▸ **DATA EXCERPTS**

Lemma timer_react E st : timer_inv st -> timed (react aes E st).
Proof.
  intros H. unfold react. destruct (state st) eqn:Hs; try (by apply timed_set); try (by intros e; rewrite Hs).
  - unfold react_LearnMode_r1_Start. timer_step. (eapply timer_stays; [exact H|by rewrite Hs|done]).
  - unfold react_LearnMode_r1_Scheme_report. timer_step; bool_to_prop; (eapply timer_stays; [exact H|by rewrite Hs|done]).
  - unfold react_LearnMode_r1_NewKey. timer_step; bool_to_prop; (eapply timer_stays; [exact H|by rewrite Hs|done]).
  - unfold react_LearnMode_r1_Inherited. timer_step. intros e. by rewrite Hs.
  - unfold react_Idle. timer_step. intros e. by rewrite Hs.
  - unfold react_InclusionMode_r1_SchemeRequest. timer_step; bool_to_prop; (eapply timer_stays; [exact H|by rewrite Hs|done]).
  - unfold react_InclusionMode_r1_SendKey. timer_step; bool_to_prop; (eapply timer_stays; [exact H|by rewrite Hs|done]).
  - unfold react_InclusionMode_r1_SendInterit. timer_step; bool_to_prop; (eapply timer_stays; [exact H|by rewrite Hs|done]).
  - unfold react_InclusionMode_r1_waitVerify. timer_step; bool_to_prop; (eapply timer_stays; [exact H|by rewrite Hs|done]).
  - unfold react_SendReport. timer_step. intros e. by rewrite Hs.
Qed.

Lemma timer_cycle E st : timer_inv st -> timer_inv (secure_learn_runCycle aes E st).
Proof. intros H e He. left. by apply (timer_react E st H). Qed.

(** Members the timer does not depend on. *)
Lemma timer_same st st' : timer_inv st -> state st' = state st -> sl_timer st' = sl_timer st ->
  timeEvents (ctx st') = timeEvents (ctx st) -> timer_inv st'.
Proof. intros H E1 E2 E3 e. rewrite E1, E2, E3. apply H. Qed.

Lemma timer_step op st : timer_inv st -> timer_inv (sl_apply aes op st).
Proof.
  intros H. destruct op as [E cb|E node opts controller cb|E p cmd|status| |E|E k1 k2|].
  - unfold sl_apply, security_learn_begin. case_match; [|done]. by apply (timer_same st).
  - unfold sl_apply, security_add_begin. case_match; [|done]. by apply (timer_same st).
  - unfold sl_apply, key_exchange_frame, network_key_set, security_scheme_inherit, security_scheme_report, security_scheme_get.
    repeat case_match; try done; by apply (timer_same st).
  - unfold sl_apply, send_data_callback. case_match; by apply (timer_same st).
  - unfold sl_apply, timeout. destruct (sl_timer st) as [t|] eqn:Ht; [|done]. intros e He. right.
    change (e ∈ t :: timeEvents (ctx st)). destruct (H e He) as [Hs|Hs]; rewrite ?Ht in Hs; set_solver.
  - rewrite apply_poll. apply polled_inv; [|done]. intros st'. apply timer_cycle.
  - intros e. destruct (init_shape aes E k1 k2 st) as [Hs _]. cbn [sl_apply]. by rewrite Hs.
  - unfold sl_apply, sec0_abort_inclusion. by case_match.
Qed.

Lemma timer_run ops st : timer_inv st -> timer_inv (sl_run aes ops st).
Proof. revert st. induction ops as [|op ops IH]; intros st H; [done|]. apply IH. by apply timer_step. Qed.

(** ** An exchange that fails *)

Definition told (st : security_layer) (flags : Z) : list sl_out := match sl_callback st with Some f => [SL_complete f flags] | None => [] end.

Definition flags_of (k : Z) : Z := if 0 <? k then NODE_FLAG_SECURITY0 else if k <? 0 then NODE_FLAG_KNOWN_BAD else 0.

Lemma complete_told k st : sl_outs (complete aes k st) = sl_outs st ++ told st (flags_of k).
Proof.
  unfold complete, told, flags_of. destruct (0 <? k); [|destruct (k <? 0)];
    change (sl_callback (set_s0_key aes (networkKey st) st)) with (sl_callback st); destruct (sl_callback st); cbn; by rewrite ?app_nil_r.
Qed.

(** From the last state of either side the caller is told and the machine is idle. *)
Lemma cycle_end E st : state st = LearnMode_r1_end \/ state st = InclusionMode_r1_end ->
  let st' := secure_learn_runCycle aes E st in
  state st' = Complete /\ sl_outs st' = sl_outs st ++ told st (flags_of (sl_scheme (ctx st))).
Proof.
  intros H st'. split.
  - subst st'. rewrite cycle_passes; destruct H as [-> | ->]; done.
  - subst st'. unfold secure_learn_runCycle, react. destruct H as [Hs|Hs]; rewrite Hs;
      [unfold react_LearnMode_r1_end|unfold react_InclusionMode_r1_end]; cbn [sl_outs modify set_state]; rewrite complete_told; done.
Qed.

Lemma settle_end E st : state st = LearnMode_r1_end \/ state st = InclusionMode_r1_end ->
  state (settle aes E st) = Idle /\ sl_outs (settle aes E st) = sl_outs st ++ told st (flags_of (sl_scheme (ctx st))).
Proof.
  intros H. destruct (cycle_end E st H) as [H1 H2]. unfold settle.
  assert (P1 : passing (state st) = true) by (destruct H as [-> | ->]; done). rewrite P1. set (st1 := secure_learn_runCycle aes E st) in *.
  clearbody st1. rewrite H1. cbn [passing]. set (st2 := secure_learn_runCycle aes E st1).
  assert (H3 : state st2 = Idle) by (subst st2; rewrite cycle_passes; rewrite H1; done). rewrite H3. cbn [passing].
  split; [done|]. rewrite <- H2. subst st2. unfold secure_learn_runCycle, react. by rewrite H1.
Qed.

(** The states between a failure and the last one. *)
Definition failed (s : Secure_learnStates) : bool :=
  match s with LearnMode_r1_Fail | LearnMode_r1_InsecureNet | InclusionMode_r1_Fail => true | _ => false end.

Lemma cycle_failed E st : failed (state st) = true ->
  let st' := secure_learn_runCycle aes E st in
  (state st' = LearnMode_r1_end \/ state st' = InclusionMode_r1_end) /\ sl_outs st' = sl_outs st /\ sl_callback st' = sl_callback st /\
  sl_scheme (ctx st') = sl_scheme (ctx st).
Proof. intros Hf. unfold secure_learn_runCycle, react. destruct (state st); try done; repeat split; auto. Qed.

Lemma settle_failed E st : failed (state st) = true ->
  state (settle aes E st) = Idle /\ sl_outs (settle aes E st) = sl_outs st ++ told st (flags_of (sl_scheme (ctx st))).
Proof.
  intros Hf. destruct (cycle_failed E st Hf) as (H1 & H2 & H3 & H4). destruct (settle_end E _ H1) as [G1 G2]. unfold told in *.
  rewrite H2, H3, H4 in G2. unfold settle in *. assert (P0 : passing (state st) = true) by (by destruct (state st)). rewrite P0.
  set (st1 := secure_learn_runCycle aes E st) in *. destruct (cycle_end E st1 H1) as [C1 _].
  assert (P1 : passing (state st1) = true) by (destruct H1 as [-> | ->]; done). rewrite P1 in *.
  rewrite C1 in *. cbn [passing] in *. set (st3 := secure_learn_runCycle aes E (secure_learn_runCycle aes E st1)) in *.
  assert (H5 : state st3 = Idle) by (subst st3; rewrite cycle_passes; rewrite C1; done). rewrite H5 in *. cbn [passing] in *. done.
Qed.

Lemma inclusion_fails st1 (P : Prop) : let st := enter_InclusionMode_Fail (leave_timed st1) in
  let st' := st <| ctx := clearInEvents (ctx st) |> in
  sl_outs st' = sl_outs st1 /\ sl_callback st' = sl_callback st1 /\ (P -> failed (state st') = true /\ sl_scheme (ctx st') = -1) /\
  (failed (state st') = true \/ state st' = LearnMode_r1_end).
Proof. unfold enter_InclusionMode_Fail, register_scheme, SetCacheEntryFlagMasked. repeat case_match; repeat split; auto. Qed.

(** The timer of a state that waits runs out with no event pending. *)
Lemma timeout_fails E st e : quiet st -> tev (state st) = Some e -> sl_timer st = Some e ->
  let st' := secure_learn_runCycle aes E (timeout st) in
  sl_outs st' = sl_outs st /\ sl_callback st' = sl_callback st /\
  (state st <> LearnMode_r1_Start -> failed (state st') = true /\ sl_scheme (ctx st') = -1) /\
  (failed (state st') = true \/ state st' = LearnMode_r1_end).
Proof.
  intros Hq He Ht. unfold timeout. rewrite Ht. set (st1 := st <| sl_timer := None |> <| ctx := secure_learn_raiseTimeEvent e (ctx st) |>).
  destruct (quiet_events _ Hq) as (Q1 & Q2 & Q3 & Q4 & Q5 & Q6 & Q7 & Q8 & Q9 & Q10 & Q11).
  assert (Hr : time_raised e st1 = true) by (unfold time_raised; apply bool_decide_eq_true; cbn; set_solver).
  unfold secure_learn_runCycle, react. change (stateConfVector (ctx st1)) with (state st).
  assert (Hn : forall ev : Secure_learn -> option Z, ev (ctx st1) = None -> raised_by_node ev st1 = false).
  { intros ev Hev. unfold raised_by_node. rewrite Hev. by apply bool_decide_eq_false. }
  destruct (state st) eqn:Hs; try done; injection He as <-.
  - unfold react_LearnMode_r1_Start. change (scheme_get (ctx st1)) with (scheme_get (ctx st)). rewrite Q6, Hr.
    change (isController (ctx (leave_timed st1))) with (isController (ctx st)). destruct (isController (ctx st)); (repeat split; [done..|]); auto.
  - unfold react_LearnMode_r1_Scheme_report. rewrite (Hn key_set Q8), Hr. repeat split; auto.
  - unfold react_LearnMode_r1_NewKey. change (tx_done (ctx st1)) with (tx_done (ctx st)). rewrite Q4, Hr. repeat split; auto.
  - unfold react_InclusionMode_r1_SchemeRequest. rewrite (Hn scheme_report Q9), Hr. cbn [orb]. exact (inclusion_fails st1 _).
  - unfold react_InclusionMode_r1_SendKey. rewrite Hr, orb_true_r. exact (inclusion_fails st1 _).
  - unfold react_InclusionMode_r1_SendInterit. rewrite Hr. exact (inclusion_fails st1 _).
  - unfold react_InclusionMode_r1_waitVerify. rewrite (Hn key_verify Q10), Hr. exact (inclusion_fails st1 _).
Qed.

Lemma settle_done E st : failed (state st) = true \/ state st = LearnMode_r1_end ->
  state (settle aes E st) = Idle /\ sl_outs (settle aes E st) = sl_outs st ++ told st (flags_of (sl_scheme (ctx st))).
Proof. intros [H|H]; [by apply settle_failed|apply settle_end; auto]. Qed.

(** C26. When no event is pending, a step of an exchange that waits is over once its timer has run out:
    the machine is idle again and the caller has been told, of a failure unless
    we only waited to be included. *)
Theorem exchange_times_out ops E0 E1 E2 k1 k2 st0 :
  let st := sl_run aes (ops ++ [SL_op_poll E1]) (security_init aes E0 k1 k2 st0) in
  tev (state st) <> None ->
  let st' := sl_run aes [SL_op_timer; SL_op_poll E2] st in
  state st' = Idle /\
  exists flags, sl_outs st' = sl_outs st ++ told st flags /\ (state st = LearnMode_r1_Start \/ flags = NODE_FLAG_KNOWN_BAD).
Proof.
  intros st Hw st'. destruct (tev (state st)) as [e|] eqn:He; [clear Hw|done].
  assert (Ht : timer_inv st).
  { apply timer_run. intros e'. destruct (init_shape aes E0 k1 k2 st0) as [Hs _]. by rewrite Hs. }
  assert (Hq : quiet st).
  { unfold st, sl_run. rewrite fold_left_app. cbn [fold_left]. rewrite apply_poll. apply poll_rests_at_polled. }
  assert (Ha : sl_timer st = Some e).
  { destruct (Ht e He) as [|Hin]; [done|]. destruct (quiet_events _ Hq) as (_ & _ & _ & _ & _ & _ & _ & _ & _ & _ & Q). by rewrite Q in Hin; set_solver. }
  clearbody st. destruct (timeout_fails E2 st e Hq He Ha) as (H1 & H2 & H3 & H4).
  assert (Hst : state (timeout st) = state st) by (unfold timeout; by case_match).
  subst st'. unfold sl_run. cbn [fold_left]. rewrite apply_poll. cbn [sl_apply]. unfold polled. rewrite Hst.
  set (stc := secure_learn_runCycle aes E2 (timeout st)) in *. clearbody stc.
  rewrite bool_decide_false by (intros Heq; rewrite <- Heq in H4; destruct (state st); naive_solver).
  destruct (settle_done E2 stc H4) as [G1 G2]. split; [done|]. unfold told in *. rewrite H1, H2 in G2. eexists. split; [exact G2|].
  destruct (decide (state st = LearnMode_r1_Start)) as [|Hn]; [by left|right]. destruct (H3 Hn) as [_ ->]. done.
Qed.

(** ** A report that is refused *)

(** The operations that do not end the sending of a frame and do not start afresh. *)
Definition unanswered (op : sl_op) : bool :=
  match op with SL_op_sent _ | SL_op_init _ _ _ | SL_op_abort => false | _ => true end.

Definition blocked (st : security_layer) : Prop := state st = SendReport /\ tx_done (ctx st) = false /\ tx_fail (ctx st) = false.

Lemma blocked_cycle E st : blocked st -> blocked (secure_learn_runCycle aes E st).
Proof. intros (H1 & H2 & H3). unfold secure_learn_runCycle, react. rewrite H1. unfold react_SendReport. by rewrite H2, H3. Qed.

Lemma blocked_step op st : unanswered op = true -> blocked st -> blocked (sl_apply aes op st).
Proof.
  intros Hu H. pose proof H as (H1 & _ & _). destruct op as [E cb|E node opts controller cb|E p cmd|status| |E|E k1 k2|]; try done.
  - unfold sl_apply, security_learn_begin, isActive. by rewrite H1.
  - unfold sl_apply, security_add_begin, isActive. by rewrite H1.
  - unfold sl_apply, key_exchange_frame, network_key_set, security_scheme_inherit, security_scheme_report, security_scheme_get.
    by repeat case_match.
  - unfold sl_apply, timeout. by case_match.
  - rewrite apply_poll. apply polled_inv; [|done]. intros st'. apply blocked_cycle.
Qed.

(** C37. A request for the supported commands whose answer the transmit queue refuses
    ends all S0 inclusion: whatever is asked for, received or polled afterwards, and
    whatever timers run out, no node can be added until the layer is set up anew. *)
Theorem refused_report_blocks_inclusion E st ops
  (Hidle : state st = Idle) (Hreq : commandsSupportedRequest (ctx st) = true)
  (Hnone : learnRequest (ctx st) = false /\ inclusionRequest (ctx st) = None)
  (Hfull : forall p d, sl_takes E p d = false) (Hops : forallb unanswered ops = true) :
  let st' := sl_run aes (SL_op_poll E :: ops) st in
  state st' = SendReport /\ forall E' node opts controller cb, fst (security_add_begin E' node opts controller cb st') = false.
Proof.
  intros st'. destruct Hnone as [Hl Hi].
  assert (H1 : blocked (secure_learn_runCycle aes E st)).
  { unfold secure_learn_runCycle, react. rewrite Hidle. unfold react_Idle. rewrite Hl, Hi, Hreq. done. }
  assert (H2 : blocked (sl_apply aes (SL_op_poll E) st)).
  { rewrite apply_poll. unfold polled. rewrite Hidle. destruct H1 as (H1 & H1'). rewrite H1. cbn. unfold settle. rewrite H1. cbn. done. }
  assert (H3 : blocked st').
  { subst st'. cbn [sl_run fold_left]. generalize (sl_apply aes (SL_op_poll E) st) H2. clear H1 H2. unfold sl_run. cbn [fold_left].
    induction ops as [|op ops IH]; intros s Hs; [done|]. apply andb_true_iff in Hops as [Ho1 Ho2]. cbn [fold_left]. apply (IH Ho2). by apply blocked_step. }
  destruct H3 as (H3 & _). split; [exact H3|]. intros E' node opts controller cb. unfold security_add_begin, isActive. by rewrite H3.
Qed.
End Live.
(** ** Encapsulations of the send path *)

Lemma crc_two_bytes buf : bytes buf ->
  let frame := [COMMAND_CLASS_CRC_16_ENCAP; CRC_16_ENCAP] ++ buf in
  zgw_crc16 CRC_INIT_VALUE (frame ++ [Z.land (Z.shiftr (zgw_crc16 CRC_INIT_VALUE frame) 8) 0xFF; Z.land (zgw_crc16 CRC_INIT_VALUE frame) 0xFF]) = 0.
Proof.
  intros Hb frame. assert (Hf : bytes frame) by (repeat (constructor; [split; vm_compute; congruence|]); done).
  pose proof (crc16_append_residue CRC_INIT_VALUE frame ltac:(split; vm_compute; congruence) Hf) as H. cbv zeta in H.
  assert (Hw : word16 (zgw_crc16 CRC_INIT_VALUE frame)) by (apply zgw_crc16_word; [split; vm_compute; congruence|done]).
  change (Z.land (Z.shiftr (zgw_crc16 CRC_INIT_VALUE frame) 8) 255) with (Z.land (Z.shiftr (zgw_crc16 CRC_INIT_VALUE frame) 8) (Z.ones 8)). rewrite (Z.land_ones _ 8) by lia. rewrite Z.mod_small; [exact H|]. rewrite Z.shiftr_div_pow2 by lia. destruct Hw. 
  split; [apply Z.div_pos; lia|]. apply Z.div_lt_upper_bound; lia.
Qed.

Lemma zip_step n E p cmd st : cmd <> [] -> zip (S n) E p cmd st = zip_frame aes E (zip n E) p cmd st.
Proof. intros H. cbn [ApplicationCommandHandlerZIP]. by destruct cmd. Qed.

(** A checksum the send path put around a frame. *)
Lemma unwrap_crc n E p buf st : bytes buf -> scheme p = NO_SCHEME -> Zlength buf < META_DATA_MAX_DATA_SIZE ->
  rd buf 0 ∉ [COMMAND_CLASS_TRANSPORT_SERVICE; COMMAND_CLASS_SECURITY; COMMAND_CLASS_SECURITY_2; COMMAND_CLASS_CRC_16_ENCAP] ->
  zip (S n) E p (crc16_encap buf) st = zip n E (p <| scheme := USE_CRC16 |>) buf st.
Proof.
  intros Hb Hs Hl Hc. unfold crc16_encap.
  assert (Hcond : (Zlength buf <? META_DATA_MAX_DATA_SIZE) && negb (rd buf 0 =? COMMAND_CLASS_TRANSPORT_SERVICE) &&
    negb (rd buf 0 =? COMMAND_CLASS_SECURITY) && negb (rd buf 0 =? COMMAND_CLASS_SECURITY_2) && negb (rd buf 0 =? COMMAND_CLASS_CRC_16_ENCAP) = true).
  { rewrite !not_elem_of_cons in Hc. destruct Hc as (? & ? & ? & ? & _). rewrite !andb_true_iff, !negb_true_iff, !Z.eqb_neq, Z.ltb_lt. done. }
  rewrite Hcond. cbv zeta. pose proof (crc_two_bytes buf Hb) as Hz. cbv zeta in Hz.
  set (crc := zgw_crc16 CRC_INIT_VALUE ([COMMAND_CLASS_CRC_16_ENCAP; CRC_16_ENCAP] ++ buf)) in *. set (hi := Z.land (Z.shiftr crc 8) 0xFF) in *. set (lo := Z.land crc 0xFF) in *. clearbody hi lo.
  rewrite zip_step by done. unfold zip_frame. cbn [rd]. change (rd (([_; CRC_16_ENCAP] ++ buf) ++ _) 0) with COMMAND_CLASS_CRC_16_ENCAP.
  change (rd (([_; CRC_16_ENCAP] ++ buf) ++ _) 1) with CRC_16_ENCAP. rewrite Hs, Hz. cbn [Z.eqb negb].
  change (firmware_frame p _ st) with st. cbn [negb Z.eqb Pos.eqb COMMAND_CLASS_CRC_16_ENCAP COMMAND_CLASS_CONTROLLER_REPLICATION CRC_16_ENCAP NO_SCHEME].
  f_equal. unfold sub_buf. rewrite <- (assoc_L (++)). change (drop (Z.to_nat 2) ([_; _] ++ ?x)) with x.
  apply take_app_length'. unfold Zlength. rewrite !length_app. cbn [length]. lia.
Qed.

(** Endpoints the send path named around a frame. *)
Lemma unwrap_endpoints n E p q data st : data <> [] -> truth (dendpoint q) || truth (sendpoint q) = true ->
  (dnode p =? gw_my_node st) && (0 <? dendpoint q) = false -> has (dendpoint q) BIT_ADDRESS_BIT_MASK = false ->
  zip (S n) E p (endpoint_encap q data) st = zip n E (p <| sendpoint := sendpoint q |> <| dendpoint := dendpoint q |>) data st.
Proof.
  intros Hd He Hm Hb. unfold endpoint_encap. rewrite He. rewrite zip_step by done. unfold zip_frame.
  change (rd ([_; _; _; _] ++ data) 0) with COMMAND_CLASS_MULTI_CHANNEL_V2. change (rd ([_; _; _; _] ++ data) 1) with MULTI_CHANNEL_CMD_ENCAP_V2.
  change (rd ([_; _; sendpoint q; _] ++ data) 2) with (sendpoint q). change (rd ([_; _; _; dendpoint q] ++ data) 3) with (dendpoint q).
  change (firmware_frame p _ st) with st. change (drop 4 ([_; _; _; _] ++ data)) with data.
  assert (Hl : (4 <? Zlength ([COMMAND_CLASS_MULTI_CHANNEL_V2; MULTI_CHANNEL_CMD_ENCAP_V2; sendpoint q; dendpoint q] ++ data)) = true).
  { apply Z.ltb_lt. unfold Zlength. rewrite length_app. cbn [length]. destruct data; [done|cbn [length]; lia]. }
  rewrite Hl. cbn [negb andb Z.eqb Pos.eqb COMMAND_CLASS_CRC_16_ENCAP COMMAND_CLASS_CONTROLLER_REPLICATION COMMAND_CLASS_MULTI_CHANNEL_V2 MULTI_CHANNEL_CMD_ENCAP_V2 COMMAND_CLASS_SECURITY COMMAND_CLASS_SECURITY_2 COMMAND_CLASS_TRANSPORT_SERVICE].
  cbn [dnode dendpoint modify]. rewrite Hm, Hb. done.
Qed.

▸ **EXERCISE INSTRUCTIONS**
Output the lines of the records above exactly as they appear, from the line containing "- unfold react_InclusionMode_r1_waitVerify. timer_step;" through the line containing "Proof. intros H E1".

▸ **RESPONSE TO THIS EXERCISE**
  - unfold react_InclusionMode_r1_waitVerify. timer_step; bool_to_prop; (eapply timer_stays; [exact H|by rewrite Hs|done]).
  - unfold react_SendReport. timer_step. intros e. by rewrite Hs.
Qed.

Lemma timer_cycle E st : timer_inv st -> timer_inv (secure_learn_runCycle aes E st).
Proof. intros H e He. left. by apply (timer_react E st H). Qed.

(** Members the timer does not depend on. *)
Lemma timer_same st st' : timer_inv st -> state st' = state st -> sl_timer st' = sl_timer st ->
  timeEvents (ctx st') = timeEvents (ctx st) -> timer_inv st'.
Proof. intros H E1 E2 E3 e. rewrite E1, E2, E3. apply H. Qed.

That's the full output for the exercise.